The monitor is a companion piece of kit and can be used to extend your tablet or laptop desktop to your neighbour while you are on the train. Although this is likely to really annoy your neighbour it should make working on large documents or a couple of applications easier and quicker, thanks to the ability to view them side by side.
Being powered by a laptop means that the screen does have some constraints. Brightness is said to be up to 220 nits, it has a 400:1 contrast ratio and a 16ms response rate.
The display has a 14inch HD display with 1366x768-pixel resolution. Toshiba said it is as crisp as a laptop display and because it is USB-connected it needs no external power supply.
It is one inch thick, which is handy since the idea seems to be that you will carry it around, and weighs 795g. Toshiba said that it comes in a carrying case that doubles as a stand.
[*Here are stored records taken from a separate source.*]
(** * Beat/keyframe derivation and style-consistency engine

    A shallow embedding of the data-model and control logic of the
    novel-to-trailer pipeline scripts, and the properties of the
    specification that concern them:

    - [build_main_character_profiles.py]: character aggregation, importance
      score and main-character selection;
    - [trailer_to_keyframe.py]: the scene index and the keyframe deriver;
    - [scene_to_trailer.py]: the trailer beat planner;
    - [unify_keyframe_style.py]: the prompt rewriter;
    - [novel_world_profile.py]: the two-stage world-profile synthesizer.

    Conventions of the embedding.
    - Python [str] is [string]; [float] values are modelled by rationals
      [Q] (every float that occurs in the modelled arithmetic is a small
      multiple of 1/2, which IEEE doubles represent exactly); [int] is [Z].
    - A [dict] whose iteration order matters is an association list in
      insertion order; a [dict] used only for lookup is a [gmap].
    - The generation service is an external collaborator.  It is a
      parameter [generate_content] of each pipeline function: a function of
      the list of requests already sent and of the current request, so that
      the same prompt may be answered differently on a retry.  Functions that
      call it thread the request log.
    - A Python exception that leaves a function is the [Raise] result. *)

From Stdlib Require Import QArith Ascii String.
From stdpp Require Import gmap strings list fin_maps.
From Stdlib Require Import Sorting.Sorted.

(** ** Python helpers *)

Module Py.

(** Exceptions that the modelled code can raise or let through. *)
Inductive exn : Type :=
  | ServerError (msg : string)
  | ValidationError
  | ValueError (msg : string)
  | TypeError
  | IndexError
  | AttributeError
  | UnboundLocalError.

Inductive result (A : Type) : Type :=
  | Ok (a : A)
  | Raise (e : exn).
Arguments Ok {A} a.
Arguments Raise {A} e.

#[export] Instance result_ret : MRet result := fun A a => Ok a.

#[export] Instance result_bind : MBind result :=
  fun A B k r =>
    match r with
    | Ok a => k a
    | Raise e => Raise e
    end.

(** Truth value of a [str]: the empty string is false. *)
Definition truthy (s : string) : bool := negb (String.eqb s "").

(** Truth value of a value that may be [None]. *)
Definition truthy_opt (o : option string) : bool :=
  match o with
  | Some s => truthy s
  | None => false
  end.

(** [a or b] on optional strings, with a final default:
    [d.get(k1) or d.get(k2) or default]. *)
Definition or_else (o : option string) (default : string) : string :=
  match o with
  | Some s => if truthy s then s else default
  | None => default
  end.

(** ASCII white space as [str.isspace] sees it: tab, line feed, vertical
    tab, form feed, carriage return, the four separators 0x1c-0x1f and the
    space.  Strings are byte strings here, so the non-ASCII white space of
    Unicode is not covered. *)
Definition isspace (c : ascii) : bool :=
  let n := nat_of_ascii c in
  ((9 <=? n) && (n <=? 13)) || ((28 <=? n) && (n <=? 32)).

Fixpoint lstrip (s : string) : string :=
  match s with
  | EmptyString => EmptyString
  | String c s' => if isspace c then lstrip s' else s
  end.

Fixpoint string_rev_acc (s acc : string) : string :=
  match s with
  | EmptyString => acc
  | String c s' => string_rev_acc s' (String c acc)
  end.

Definition string_rev (s : string) : string := string_rev_acc s EmptyString.

Definition rstrip (s : string) : string := string_rev (lstrip (string_rev s)).

(** [s.strip()] *)
Definition strip (s : string) : string := rstrip (lstrip s).

(** [c.lower()] on ASCII letters. *)
Definition lower_ascii (c : ascii) : ascii :=
  let n := nat_of_ascii c in
  if (65 <=? n) && (n <=? 90) then ascii_of_nat (n + 32) else c.

Fixpoint lower (s : string) : string :=
  match s with
  | EmptyString => EmptyString
  | String c s' => String (lower_ascii c) (lower s')
  end.

(** [needle in hay] on strings. *)
Fixpoint contains (needle hay : string) : bool :=
  String.prefix needle hay ||
  match hay with
  | EmptyString => false
  | String _ hay' => contains needle hay'
  end.

(** [l[:k]]: a non-negative bound keeps the first [k] elements, a negative
    one drops the last [-k]. *)
Definition slice_to {A : Type} (k : Z) (l : list A) : list A :=
  if (0 <=? k)%Z then take (Z.to_nat k) l
  else take (Z.to_nat (Z.of_nat (length l) + k)) l.

(** Arbitrary JSON data carried along unread ([dict] fields). *)
#[local] Unset Elimination Schemes.
Inductive json : Type :=
  | JNull
  | JBool (b : bool)
  | JNum (q : Q)
  | JStr (s : string)
  | JArr (l : list json)
  | JObj (fields : list (string * json)).
#[local] Set Elimination Schemes.

End Py.

Import Py.

(** ** The generation client

    The part of a [generate_content] response that the scripts read. *)

Module GenAI.

Record Part : Type := { part_text : option string }.

Record Content : Type := { parts : option (list Part) }.

Record Candidate : Type := { content : option Content }.

Record PromptFeedback : Type := { block_reason : option string }.

Record UsageMetadata : Type := {
  prompt_token_count : option Z;
  candidates_token_count : option Z;
  total_token_count : option Z
}.

Record Response : Type := {
  text : option string;
  candidates : option (list Candidate);
  prompt_feedback : option PromptFeedback;
  usage_metadata : option UsageMetadata
}.

(** [text is None or not text.strip()] *)
Definition blank (o : option string) : bool :=
  match o with
  | None => true
  | Some s => negb (truthy (strip s))
  end.

(** [response.candidates[0].content.parts[0].text], with the exception each
    missing piece raises. *)
Definition first_part_text (response : Response) : result (option string) :=
  match candidates response with
  | None => Raise TypeError
  | Some [] => Raise IndexError
  | Some (c :: _) =>
      match content c with
      | None => Raise AttributeError
      | Some ct =>
          match parts ct with
          | None => Raise TypeError
          | Some [] => Raise IndexError
          | Some (p :: _) => Ok (part_text p)
          end
      end
  end.

(** The lines shared by every structured-output call:
<<
    raw = getattr(response, "text", None)
    if raw is None or not raw.strip():
        raw = response.candidates[0].content.parts[0].text
>> *)
Definition response_raw (response : Response) : result (option string) :=
  if blank (text response) then first_part_text response
  else Ok (text response).

(** [Model.model_validate_json(raw)]: decoding and schema validation are
    the library's ([decode]); a [raw] that is [None] is rejected. *)
Definition model_validate_json {T : Type} (decode : string -> option T)
    (raw : option string) : result T :=
  match raw with
  | None => Raise ValidationError
  | Some s =>
      match decode s with
      | Some v => Ok v
      | None => Raise ValidationError
      end
  end.

(** [generate_content] as seen by a caller: the requests sent so far and
    the current request determine the answer or the exception. *)
Definition client (Req : Type) : Type := list Req -> Req -> result Response.

(** Code that talks to the client: it reads and extends the request log
    and returns a value or lets an exception through. *)
Definition M (Req A : Type) : Type := list Req -> result A * list Req.

#[export] Instance M_ret (Req : Type) : MRet (M Req) :=
  fun A a log => (Ok a, log).

#[export] Instance M_bind (Req : Type) : MBind (M Req) :=
  fun A B k m log =>
    match m log with
    | (Ok a, log') => k a log'
    | (Raise e, log') => (Raise e, log')
    end.

Definition raise {Req A : Type} (e : exn) : M Req A :=
  fun log => (Raise e, log).

(** A pure step that may raise. *)
Definition lift {Req A : Type} (r : result A) : M Req A :=
  fun log => (r, log).

(** [client.models.generate_content(contents=prompt, ...)] *)
Definition call {Req : Type} (generate_content : client Req) (prompt : Req)
    : M Req Response :=
  fun log => (generate_content log prompt, log ++ [prompt]).

(** A call inside [try]: the exception, if any, is handed to the caller as
    a value. *)
Definition try_call {Req : Type} (generate_content : client Req) (prompt : Req)
    : M Req (result Response) :=
  fun log => (Ok (generate_content log prompt), log ++ [prompt]).

(** [try: body except Exception: handler]: every modelled exception is an
    [Exception]. *)
Definition try_except {Req A : Type} (body : M Req A) (handler : exn -> M Req A)
    : M Req A :=
  fun log =>
    match body log with
    | (Ok a, log') => (Ok a, log')
    | (Raise e, log') => handler e log'
    end.

End GenAI.

Import GenAI.
(** ** The rows of the long table *)

Lemma elem_of_melt df r :
  r ∈ Pandas.melt df →
  ∃ col, col ∈ wide_columns df ∧ year r = col.1
    ∧ district r ∈ wide_district df ∧ avg_income r ∈ col.2.
Proof.
  unfold Pandas.melt. rewrite list_elem_of_join. intros (l & Hr & Hl).
  apply list_elem_of_fmap in Hl as (col & -> & Hcol).
  apply list_elem_of_lookup in Hr as [i Hi].
  apply melt_column_lookup in Hi as (d & v & Hd & Hv & ->).
  exists col. split_and!; [done..| |]; by eapply list_elem_of_lookup_2.
Qed.

Lemma startup_row_source features csv st r :
  startup features csv = Ok st →
  r ∈ df_income_long st →
  ∃ r0, r0 ∈ Pandas.melt (clean csv)
    ∧ long_row_of (build_id_map features) r0 r.
Proof.
  intros Hst Hr. pose proof (startup_rows _ _ _ Hst) as Hrows.
  apply list_elem_of_lookup in Hr as [i Hi].
  destruct (Forall2_lookup_r _ _ _ _ _ Hrows Hi) as (r0 & Hr0 & Hrel).
  exists r0. split; [by eapply list_elem_of_lookup_2 | done].
Qed.

Lemma clean_districts_not_misspelt col d :
  d ∈ clean_districts col → d ≠ misspelt_name.
Proof.
  unfold clean_districts, Pandas.replace, Pandas.replace_value.
  intros Hd. apply list_elem_of_fmap in Hd as (cell & -> & _).
  case_decide; [done|done].
Qed.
What else can we tell you. Well, it has a brightness control button that "allows users to set display brightness to suit a given environment", a power saving button that we hope you can work out for yourselves, and an on/off button that we probably didn't need to mention.
Toshiba told us that the monitor will cost £150. µ
Tags: Hardware
Using touchpad we can interact with GUI & using 7keypad's 16 keys & K77 software any
language can be typed , cut-copy-paste , select word-all-line del backspace etc.
7keypad
If the screen was also transflective (is that the right terminology), then I can see this being rather useful.
How about VGA-port-less netbooks and thin notebooks needing a secondary display? A lot of designer types might like this.
If it weighs less than a laptop and I can plug it into my E7 that would be great.
If I can plug 2 or 3 of them into my laptop, that would be awesome.